==== INPUT DATA

#[export] Program Instance HevSocks5ClientUDP_laws : ClientLaws HevSocks5ClientUDP := {|
  good_addr := udp_good_addr;
  set_easy t := t ≠ HEV_SOCKS5_TYPE_UDP_IN_UDP
|}.
Next Obligation.
  intros a s [Ha _]. unfold udp_ask in Ha.
  destruct (_ =? _); [|destruct (_ =? _); [|done]]; by apply (inj Some) in Ha as <-.
Qed.
Next Obligation.
  intros a s s' d c [Ha Hm] He. destruct (evolve_blocks _ _ _ _ He) as [_ Hml].
  split; [by rewrite (evolve_self _ _ _ _ He)|by rewrite Hml].
Qed.
Next Obligation. done. Qed.
Next Obligation. intros d a s. by apply wp_ret. Qed.
Next Obligation.
  intros a s Ha. destruct (udp_get_law a s Ha) as (p & s' & Hv & Hb & Hs & ? & ?).
  exists p, s'. split_and!; try done. by rewrite Hs.
Qed.
Next Obligation. intros a s c. apply udp_set_law. Qed.
Next Obligation.
  intros a s Ht. cbn. unfold hev_socks5_client_udp_set_upstream_addr. erewrite bind_val by reflexivity.
  by rewrite bool_decide_eq_false_2.
Qed.
End UDP.

(** ** The handshake *)

Section Handshake.
Context {O : Type} `{L : ClientLaws O} `{Resolver}.

(** The two forms share what happens around them. *)
Lemma handshake_around pipeline (Q : Z → st O → Prop) s s1 :
  hev_socks5_set_timeout (tcp_timeout (config (io s))) s = Val tt s1 →
  wp (if pipeline : bool then hev_socks5_client_handshake_pipeline else hev_socks5_client_handshake_standard)
    (λ r s', ∀ s'', io s'' = io s' → Q r s'') (λ _, True) s1 →
  wp (hev_socks5_client_handshake pipeline) Q (λ _, True) s.
Proof using L.
  intros Ht Hb. unfold hev_socks5_client_handshake, hev_socks5_get_tcp_timeout, get_config.
  unfold wp. rewrite bind_assoc. erewrite bind_val by reflexivity. erewrite bind_val by reflexivity.
  erewrite bind_val by exact Ht. apply wp_bind.
  eapply wp_mono; [exact Hb|intros r s' HQ|done]. destruct (handshake_tail r s') as (s'' & Hv & Hio).
  eapply wp_val; [exact Hv|]. by apply HQ.
Qed.

(** C11: the handshake of the client is sound against every server and network:
    whatever arrives, however it is cut, whatever errors and timeouts occur, it
    never misbehaves; it reports success only if the stream began with a complete
    and valid sequence of replies (a method, the acceptance of the credentials if
    that method asks for them, and a granted request with an IPv4 or IPv6 address);
    what it sends is a prefix of each of its messages, in order; and the
    credentials are not sent before the server has asked for them, unless the
    handshake is pipelined. *)
Theorem handshake_sound pipeline k i o a s :
  sees k i o s → good_addr a s →
  wp (hev_socks5_client_handshake pipeline) (λ r s',
    (r = -1 ∨ r = 0 ∧ ∃ rp rest, valid_replies rp ∧ i = replies_msg rp ++ rest) ∧
    ∃ c n1 n2 n3, chans (io s') !! fd (cbase k) = Some c ∧
      tx c = o ++ take n1 (methods_msg k) ++ take n2 (creds_msg k) ++ take n3 (request_msg k a) ∧
      (pipeline = false → n2 = 0%nat ∨ ∃ i', i = [5; 2] ++ i')) (λ _, True) s.
Proof using L.
  intros Hs Ha. destruct (sees_timeout _ _ _ _ (tcp_timeout (config (io s))) _ Hs Ha) as (t & s1 & Ht & Hio & Ha1 & Hs1 & _).
  apply (handshake_around _ _ _ _ Ht).
  apply (wp_mono _ (handshake_post pipeline (set_base (set_tmo t (cbase k)) k) i o a) _ (λ _, True) _);
    [|intros r s' HQ s'' Heq|done].
  - destruct pipeline; [by apply pipeline_any|by apply standard_any].
  - destruct HQ as [Hr (c & n1 & n2 & n3 & Hc & Htx & He)]. split; [exact Hr|]. exists c, n1, n2, n3.
    rewrite Heq. by split_and!.
Qed.

Lemma handshake_easy (pipeline : bool) rp rest k cmd o a s :
  easy k (replies_msg rp ++ rest) o s → tcp_timeout (config (io s)) ≠ 0 → valid_replies rp → good_addr a s →
  request_cmd (type (cbase k)) = Some cmd → set_easy (type (cbase k)) →
  ∃ s' c, hev_socks5_client_handshake pipeline s = Val 0 s' ∧ chans (io s') !! fd (cbase k) = Some c ∧
    tx c = o ++ handshake_msg pipeline k (r_method rp) a ∧ stream (rxq c) = rest.
Proof using L.
  intros He Hto Hv Ha Hcmd Hset.
  destruct (sees_timeout _ _ _ _ (tcp_timeout (config (io s))) _ (easy_sees _ _ _ _ He) Ha)
    as (t & s1 & Ht & Hio & Ha1 & Hs1 & Hor).
  set (k1 := set_base (set_tmo t (cbase k)) k).
  assert (easy k1 (replies_msg rp ++ rest) o s1) as He1.
  { destruct He as (Hk & Ht0 & c & [] & Hi & Ho). split; [exact (proj1 Hs1)|]. split; [cbn; by destruct Hor as [->| ->]|].
    exists c. split; [|done]. by split; rewrite ?Hio. }
  assert (∃ s2, (if pipeline then hev_socks5_client_handshake_pipeline else hev_socks5_client_handshake_standard) s1
    = Val 0 s2 ∧ easy k1 rest (o ++ handshake_msg pipeline k1 (r_method rp) a) s2) as (s2 & Hv2 & He2).
  { destruct pipeline; [by eapply pipeline_easy|by eapply standard_easy]. }
  destruct (handshake_tail 0 s2) as (s3 & Hv3 & Hio3).
  destruct He2 as (_ & _ & c & [Hc _ _ _ _] & Hi & Ho). exists s3, c. split_and!; [|by rewrite Hio3|exact Ho|exact Hi].
  unfold hev_socks5_client_handshake, hev_socks5_get_tcp_timeout, get_config.
  rewrite bind_assoc. erewrite bind_val by reflexivity. erewrite bind_val by reflexivity.
  erewrite bind_val by exact Ht. erewrite bind_val by exact Hv2. exact Hv3.
Qed.

(** C12: the handshake completes: in an environment that keeps delivering (no
    errors, every wait woken in time) a valid sequence of replies, however it is cut
    into segments and however slowly it comes, makes it succeed; it has sent exactly
    the messages of the protocol, byte for byte, and left everything that follows
    the replies in the stream for the relay. *)
Theorem handshake_complete (pipeline : bool) rp rest k cmd o a s :
  easy k (replies_msg rp ++ rest) o s → tcp_timeout (config (io s)) ≠ 0 → valid_replies rp → good_addr a s →
  request_cmd (type (cbase k)) = Some cmd → set_easy (type (cbase k)) →
  ∃ s' c, hev_socks5_client_handshake pipeline s = Val 0 s' ∧ chans (io s') !! fd (cbase k) = Some c ∧
    tx c = o ++ handshake_msg pipeline k (r_method rp) a ∧ stream (rxq c) = rest.
Proof using L. apply handshake_easy. Qed.

(** Connecting keeps the books of descriptors: when it fails, at whichever
    step and for whichever answers of the system, the open descriptors and the
    registrations of the task are what they were before and the object still has
    its old descriptor; when it succeeds, exactly one descriptor was opened,
    registered and stored in the object. *)
Theorem connect_descriptors name port s :
  polled (io s) ⊆ dom (chans (io s)) →
  wp (hev_socks5_client_connect name port) (λ r s',
    r = -1 ∧ chans (io s') = chans (io s) ∧ polled (io s') = polled (io s) ∧ fd (base (self s')) = fd (base (self s)) ∨
    r = 0 ∧ ∃ c, chans (io s) !! fd (base (self s')) = None ∧ 0 < fd (base (self s')) ∧
      chans (io s') = <[fd (base (self s')) := c]> (chans (io s)) ∧
      polled (io s') = {[fd (base (self s'))]} ∪ polled (io s)) (λ _, True) s.
Proof using L.
  intros Hsub. unfold hev_socks5_client_connect, hev_socks5_get_connect_timeout, get_config.
  unfold wp. rewrite bind_assoc. erewrite bind_val by reflexivity. erewrite bind_val by reflexivity.
  erewrite bind_val by apply set_timeout_val. set (s1 := if truthy _ then _ else s).
  assert (io s1 = io s ∧ fd (base (self s1)) = fd (base (self s))) as [Hio Hfd].
  { unfold s1. destruct (truthy _); [|done]. cbn. by rewrite base_set. }
  clearbody s1. unfold hev_socks5_get_addr_family. rewrite bind_assoc.
  erewrite bind_val by reflexivity. erewrite bind_val by reflexivity. cbv zeta.
  destruct (hev_socks5_name_into_sockaddr6 _ _ _ _) as [[res sa] fam].
  destruct (res <? 0); [left; by rewrite Hio|].
  apply (dial_wp SOCK_STREAM (λ d, binder d sa) hev_socks5_task_io_yielder sa (-1)).
  - apply yielder_polite.
  - intros d s'. apply binder_law.
  - intros s' (Hs & _ & _ & Hch & Hp). left. rewrite Hio in Hch, Hp. split_and!; [done|done|by apply Hp|by rewrite Hs].
  - intros d s' (Hpos & Hd & (c & Hch) & Hp) (Hs & _ & _). rewrite Hio in Hd, Hch, Hp. cbn. right. split; [done|].
    exists c. cbn. rewrite !base_set. by split_and!.
Qed.
End Handshake.

(** ** A concrete session

    A TCP client with a user and a password; the server asks for them, accepts
    them and grants the request; the reply comes in four segments with a pause. *)
Definition demo_client : HevSocks5Client :=
  Client (Socks5 3 (-1) HEV_SOCKS5_TYPE_TCP false 2) (Some [117]) (Some [112; 113]).
Definition demo_replies : replies := Replies 2 0 1 [10; 0; 0; 2; 0; 80].
Definition demo_chan : chan :=
  Chan [RxData 5 [2]; RxAgain; RxData 1 [0; 5]; RxData 0 [0; 1; 10; 0; 0; 2; 0; 80; 99]] [] [TxAccept 0; TxAgain] [] [] false.
Definition demo_addr : bytes := wire_ipv4 [10; 0; 0; 1] 80.
Definition demo_state : st HevSocks5ClientTCP :=
  St (ClientTCP demo_client 1)
    (World 0 [7; 7] {[3 := demo_chan]} [] [] [] [] {[1 := demo_addr]} {[3]} (config idle_world)).

(** Every name is the IPv6 loopback address. *)
#[local] Instance loopback : Resolver :=
  {| inet_pton f _ := if f =? AF_INET6 then Some (replicate 15 0 ++ [1]) else None; getaddrinfo _ _ := None |}.

Lemma demo_good : good_addr demo_addr demo_state.
Proof. by vm_compute. Qed.

Lemma demo_easy : easy demo_client (replies_msg demo_replies ++ [99]) [] demo_state.
Proof.
  split; [done|]. split; [done|]. exists demo_chan. split; [|by vm_compute].
  split; [reflexivity|repeat constructor|repeat constructor|cbn; lia|repeat constructor].
Qed.

Lemma handshake_sound_witness :
  (sees demo_client (replies_msg demo_replies ++ [99]) [] demo_state ∧ good_addr demo_addr demo_state) ∧
  wp (hev_socks5_client_handshake false) (λ r s',
    (r = -1 ∨ r = 0 ∧ ∃ rp rest, valid_replies rp ∧ replies_msg demo_replies ++ [99] = replies_msg rp ++ rest) ∧
    ∃ c n1 n2 n3, chans (io s') !! fd (cbase demo_client) = Some c ∧
      tx c = [] ++ take n1 (methods_msg demo_client) ++ take n2 (creds_msg demo_client) ++
        take n3 (request_msg demo_client demo_addr) ∧
      (false = false → n2 = 0%nat ∨ ∃ i', replies_msg demo_replies ++ [99] = [5; 2] ++ i')) (λ _, True) demo_state.
Proof.
  pose proof (easy_sees _ _ _ _ demo_easy) as Hs. split; [exact (conj Hs demo_good)|].
  exact (handshake_sound false _ _ _ _ _ Hs demo_good).
Defined.

Lemma handshake_complete_witness :
  (easy demo_client (replies_msg demo_replies ++ [99]) [] demo_state ∧ valid_replies demo_replies) ∧
  ∃ s' c, hev_socks5_client_handshake false demo_state = Val 0 s' ∧ chans (io s') !! 3 = Some c ∧
    tx c = [5; 1; 2; 1; 1; 117; 2; 112; 113; 5; 1; 0; 1; 10; 0; 0; 1; 80; 0] ∧ stream (rxq c) = [99].
Proof.
  assert (valid_replies demo_replies) as Hv by (split; [by right|by left]).
  split; [exact (conj demo_easy Hv)|].
  apply (handshake_complete false demo_replies [99] demo_client 1 [] demo_addr demo_state);
    [exact demo_easy|done|exact Hv|exact demo_good|done|done].
Defined.

(** An attempt to connect that is refused after the socket was made. *)
Definition dialing_state : st HevSocks5ClientTCP :=
  St (ClientTCP (Client (Socks5 (-1) (-1) HEV_SOCKS5_TYPE_TCP false 0) None None) 1)
    (World 0 [7] {[3 := demo_chan]} [Some demo_chan] [0; -115; -111] [] [] ∅ {[3]} (config idle_world)).

Lemma connect_descriptors_witness :
  polled (io dialing_state) ⊆ dom (chans (io dialing_state)) ∧
  wp (hev_socks5_client_connect [58; 58; 49] 1080) (λ r s',
    r = -1 ∧ chans (io s') = chans (io dialing_state) ∧ polled (io s') = polled (io dialing_state) ∧
      fd (base (self s')) = fd (base (self dialing_state)) ∨
    r = 0 ∧ ∃ c, chans (io dialing_state) !! fd (base (self s')) = None ∧ 0 < fd (base (self s')) ∧
      chans (io s') = <[fd (base (self s')) := c]> (chans (io dialing_state)) ∧
      polled (io s') = {[fd (base (self s'))]} ∪ polled (io dialing_state)) (λ _, True) dialing_state.
Proof.
  assert (polled (io dialing_state) ⊆ dom (chans (io dialing_state))) as Hs by (vm_compute; set_solver).
  split; [exact Hs|]. exact (connect_descriptors [58; 58; 49] 1080 dialing_state Hs).
Defined.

========

EXERCISE BRIEF: Return all lines above that mention the word "loopback".

TASK OUTPUT:
(** Every name is the IPv6 loopback address. *)
#[local] Instance loopback : Resolver :=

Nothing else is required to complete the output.